Artificial intelligence and the future of education
In schools and universities, the relationship between students and study has already changed: it is important to ask how the method will change
The relationship between science and society is one of the crucial nodes for interpreting the contemporary world. All the industrial revolutions, from the end of the 18th century to the present day, have first changed the world of manufacturing and products, then society, the way people live and think, but also geopolitics and relations between states based on military and industrial leadership.
What is happening today with artificial intelligence, high performance computing and data centres should not surprise us. These innovations, formerly the object of research themselves, have turned into tools for scientific acceleration and for the translation of science into technology, in such a way as to radically change scientific fields, and also to have a very strong potential impact on entire industrial sectors. Perhaps the distinguishing feature of this industrial revolution, identified with generative AI, is the speed with which the new development paradigms are being implemented and impacting work. The development cycles of AI, and their application in the field of media, are very rapid and have an impact especially on politics through the impact on social networks and the conditioning of the information system, with very powerful tools that create the possibility of profiling, and thus classifying the population, by monitoring their ideas and behaviour.

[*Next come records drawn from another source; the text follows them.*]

(** [MESSAGE_TOO_LONG] is declared in [errors.h]; it is the first argument
    here. *)
Definition irc_sendLobbyMessage (MESSAGE_TOO_LONG : Z) (message : string)
  : M Z :=
  if strlen message >? 512 then ret MESSAGE_TOO_LONG
  else
    let lobbyMessageCommand :=
      "PRIVMSG " ++ LOBBY_CHANNEL cfg ++ " " ++ message ++ CRLF in
    network_send net lobbyMessageCommand (strlen lobbyMessageCommand).

End Irc.
End Part000.

(** ** The earlier revision, [src/irc/irc.c] *)

Module IrcC.

Section Irc.
Variable cfg : Config.
Variable net : Transport.

Definition irc_connect (name : string) : M Z :=
  connectRet <- network_connect net (IRC_SERVER cfg) (IRC_PORT cfg) ;;
  if negb (connectRet =? NO_ERROR cfg) then ret connectRet
  else
    let nickCommand := "NICK " ++ name ++ CRLF in
    let userCommand := "USER " ++ name ++ " 8 * :" ++ name ++ CRLF in
    let joinCommand := "JOIN " ++ LOBBY_CHANNEL cfg ++ CRLF in
    _ <- network_send net ("PASS *" ++ CRLF) 8 ;;
    _ <- network_send net nickCommand (strlen nickCommand) ;;
    _ <- network_send net userCommand (strlen userCommand) ;;
    _ <- network_send net joinCommand (strlen joinCommand) ;;
    ret (NO_ERROR cfg).

Definition irc_toggleRoomStatus (roomNumber : Z) : M Z :=
  let roomName := sprintf_ROOM_FORMAT cfg roomNumber in
  let topicCommand := "TOPIC " ++ roomName ++ CRLF in
  sendRet <- network_send net topicCommand (strlen topicCommand) ;;
  if negb (sendRet =? NO_ERROR cfg) then ret sendRet
  else
    rd <- network_read net 512 ;;
    let (readRet, recvBuffer) := rd : Z * string in
    if negb (readRet =? NO_ERROR cfg) then ret readRet
    else
      match strstr recvBuffer ":No topic is set" with
      | Some _ => ret 0
      | None =>
          match strstr recvBuffer "WAITING" with
          | Some _ => ret 1
          | None =>
              match strstr recvBuffer "PLAYING" with
              | Some _ => ret 2
              | None => ret (-1)
              end
          end
      end.

Fixpoint getAvailableRoom_loop (n : nat) (i : Z) : M Z :=
  match n with
  | O => ret (-1)
  | S n' =>
      isUsed <- irc_toggleRoomStatus i ;;
      if isUsed =? 0 then ret i
      else getAvailableRoom_loop n' (i + 1)
  end.

Definition irc_getAvailableRoom : M Z := getAvailableRoom_loop 1000 0.

Definition irc_createRoom : M Z :=
  roomNumber <- irc_getAvailableRoom ;;
  if roomNumber =? -1 then ret (-1)
  else
    room <- get_currentRoom ;;
    if negb (room =? -1) then ret (-1)
    else
      let roomName := sprintf_ROOM_FORMAT cfg roomNumber in
      let joinCommand := "JOIN " ++ roomName ++ CRLF in
      let topicCommand := "TOPIC " ++ roomName ++ " " ++ "WAITING" ++ CRLF in
      sendRet <- network_send net joinCommand (strlen joinCommand) ;;
      if negb (sendRet =? NO_ERROR cfg) then ret sendRet
      else
        sendRet <- network_send net topicCommand (strlen topicCommand) ;;
        if negb (sendRet =? NO_ERROR cfg) then ret sendRet
        else ret roomNumber.

Definition MESSAGE_TOO_LONG : Z := -21.
Definition PARAMETER_OUT_OF_RANGE : Z := -23.
Definition LEAVE_ROOM_ERROR : Z := -24.

Definition irc_disconnect : M Z :=
  sendRet <- network_send net ("QUIT" ++ CRLF) 6 ;;
  if negb (sendRet =? NO_ERROR cfg) then ret sendRet
  else
    disconnRet <- network_disconnect net ;;
    if negb (disconnRet =? NO_ERROR cfg) then ret disconnRet
    else ret (NO_ERROR cfg).

Definition irc_joinRoom (roomNumber : Z) : M Z :=
  if (roomNumber <? 0) || (roomNumber >? 999)
  then ret PARAMETER_OUT_OF_RANGE
  else
    let roomName := sprintf_ROOM_FORMAT cfg roomNumber in
    let joinCommand := "JOIN " ++ roomName ++ CRLF in
    sendRet <- network_send net joinCommand (strlen joinCommand) ;;
    if negb (sendRet =? NO_ERROR cfg) then ret sendRet
    else
      _ <- set_currentRoom roomNumber ;;
      ret (NO_ERROR cfg).
(* ===== verification/_CoqProject ===== *)
-Q . S2P
Prelude.v
BTree.v
Abi.v
Digest.v
Chunk.v
Filesystem.v
FilesystemInv.v
FilesystemLinks.v
FilesystemSteps.v
FilesystemNames.v
FilesystemPaths.v
FilesystemBudget.v
Snapshot.v
Pager.v
PagerView.v
PagerOps.v
PagerFault.v
Net.v
NetSpec.v
NetRecord.v
NetRecordSpec.v
LiftCache.v
Cpu.v
Fd.v
FdInv.v
FdSteps.v
Proc.v
ProcSpec.v
Signals.v
SignalsSpec.v
Text.v
ChunkManifest.v
ChunkManifestSpec.v
Manifest.v
Authority.v
AuthorityInstall.v
AuthorityVerify.v
Env.v
GuestMem.v
GuestMemSpec.v
Switch.v
SwitchSpec.v
ProcCalls.v
ProcCallsSpec.v
Inotify.v
InotifySpec.v
FileIo.v
FileIoSpec.v
Streams.v
StreamsSpec.v
Poll.v
PollSpec.v
MemCalls.v
MemCallsSpec.v
MemRemap.v
SharedMaps.v
PathCalls.v
PathSpec.v
Listing.v
Sockets.v
DescCalls.v
Elf.v
Sysno.v
Exec.v
Dispatch.v
ExecSpec.v
ExecCommit.v
ElfSpec.v
Pcode.v
Wasm.v
Jit.v
JitSim.v
JitArms.v
JitAccess.v
JitBlock.v
Backend.v
VmTrace.v
Vm.v
VmSpec.v
VmFuel.v
(** * Errno *)
Definition EPERM : Z := 1.
Definition ENOENT : Z := 2.
Definition ESRCH : Z := 3.
Definition EINTR : Z := 4.
Definition EIO : Z := 5.
Definition EBADF : Z := 9.
Definition ECHILD : Z := 10.
Definition EAGAIN : Z := 11.
Definition ENOMEM : Z := 12.
Definition EACCES : Z := 13.
Definition ENODEV : Z := 19.
Definition EFAULT : Z := 14.
Definition EEXIST : Z := 17.
Definition ENOTDIR : Z := 20.
Definition EISDIR : Z := 21.
Definition EINVAL : Z := 22.
Definition EMFILE : Z := 24.
Definition E2BIG : Z := 7.
Definition ENOEXEC : Z := 8.
Definition ENOTTY : Z := 25.
Definition EFBIG : Z := 27.
Definition ENOSPC : Z := 28.
Definition ESPIPE : Z := 29.
Definition EPIPE : Z := 32.
Definition ERANGE : Z := 34.
Definition ENOSYS : Z := 38.
Definition ENOTEMPTY : Z := 39.
Definition ELOOP : Z := 40.
Definition ENOTSOCK : Z := 88.
Definition EDESTADDRREQ : Z := 89.
Definition EPROTONOSUPPORT : Z := 93.
Definition EAFNOSUPPORT : Z := 97.
Definition EOPNOTSUPP : Z := 95.
Definition ENETUNREACH : Z := 101.
Definition ECONNRESET : Z := 104.
Definition ENOTCONN : Z := 107.
Definition ETIMEDOUT : Z := 110.
Definition ECONNREFUSED : Z := 111.

(** [neg]: [-errno] in the register-return convention. *)
Definition neg (errno : Z) : Z := wrap 64 (- errno).

(** * open(2) flags *)
Definition O_ACCMODE : Z := 3.
Definition O_RDONLY : Z := 0.
Definition O_WRONLY : Z := 1.
Definition O_RDWR : Z := 2.
Definition O_APPEND : Z := 1024.
Definition O_NONBLOCK : Z := 2048.
Definition O_CLOEXEC : Z := 524288.
Definition O_CREAT : Z := 64.
Definition O_EXCL : Z := 128.
Definition O_TRUNC : Z := 512.
Definition O_DIRECTORY : Z := 65536.
Definition O_NOFOLLOW : Z := 131072.
Definition AT_FDCWD : Z := 2 ^ 64 - 100.
Definition AT_SYMLINK_NOFOLLOW : Z := 256.
Definition AT_REMOVEDIR : Z := 512.
Definition AT_EMPTY_PATH : Z := 4096.
Definition SEEK_SET : Z := 0.
Definition SEEK_CUR : Z := 1.
Definition SEEK_END : Z := 2.
Definition F_DUPFD : Z := 0.
Definition F_GETFD : Z := 1.
Definition F_SETFD : Z := 2.
Definition F_GETFL : Z := 3.
Definition F_SETFL : Z := 4.
Definition F_GETLK : Z := 5.
Definition F_SETLK : Z := 6.
Definition F_SETLKW : Z := 7.
Definition F_OFD_GETLK : Z := 36.
Definition F_OFD_SETLK : Z := 37.
Definition F_OFD_SETLKW : Z := 38.
Definition F_UNLCK : Z := 2.
Definition F_DUPFD_CLOEXEC : Z := 1030.
Definition FD_CLOEXEC : Z := 1.
Definition IN_MODIFY : Z := 2.
Definition IN_MOVED_FROM : Z := 64.
Definition IN_MOVED_TO : Z := 128.
Definition IN_CREATE : Z := 256.
Definition IN_DELETE : Z := 512.
Definition IN_DELETE_SELF : Z := 1024.
Definition IN_MOVE_SELF : Z := 2048.
Definition IN_ISDIR : Z := 1073741824.
Definition IN_ALL_EVENTS : Z := 4095.
Definition IN_Q_OVERFLOW : Z := 16384.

In the field of services and in the financial and intangible world, the impact of AI is running rapidly and showing its effects. One possible explanation is that generative AI has mainly been applied to the automation of cognitive and intellectual activities, to productivity in generating and processing texts, images, music. In practice, AI has already revolutionised the field of activities related to human creativity and is therefore interfering in our relationship with culture, writing and intellectual production in general, and therefore the change in the humanities is very strong. Therefore, analysing the perspective with a detached look at this scenario, one wonders why this was the first goal of generative AI, and why it was decided as it was.
From my perspective, it was an ethical choice, because compared to such consumer use, other areas of application could be privileged instead, for instance concerning societal challenges and the solution of global problems. Obviously, these strategies conceal a marketing and business objective, or perhaps even a deeper mission, because with today's directly accessible applications for everyday use, one can reach practically all smartphone owners; by affecting the field of creativity, one can completely change people's relationship with writing and reading, even before their productive lives. In this way, it is possible to influence the development of cognitive skills, and the very identity of people, in adults as well as in children.
I am sure that one of the areas where generative AI will have the most impact is certainly education. In schools and universities, generative AI tools have already changed the relationship between students and study and it is very likely that learning will be mediated by generative AI in a structural way. Partly this process is also related to the agentification of AI, which can be high impact in this field. [...] In practice in education we could move from a system that responds to student prompts, processed through prompts, to an AI agent-based method that takes over the training and shapes it based on the student's learning goals and performance, ultimately taking the place of a tutor. Therefore, we can ask ourselves how teaching, knowledge transmission and more generally knowledge will be affected, how the students' critical ability to elaborate and develop texts and creativity will evolve. [...] The autonomous exercise of the student and the verification by the teacher represent a decisive moment in the evaluation of the actual development of competences by the student, which however are also shaped through peer interaction in the classroom and in practice moments. The classroom environment is decisive for character development and confrontation with learning and the ability to demonstrate one's knowledge and verify it with others.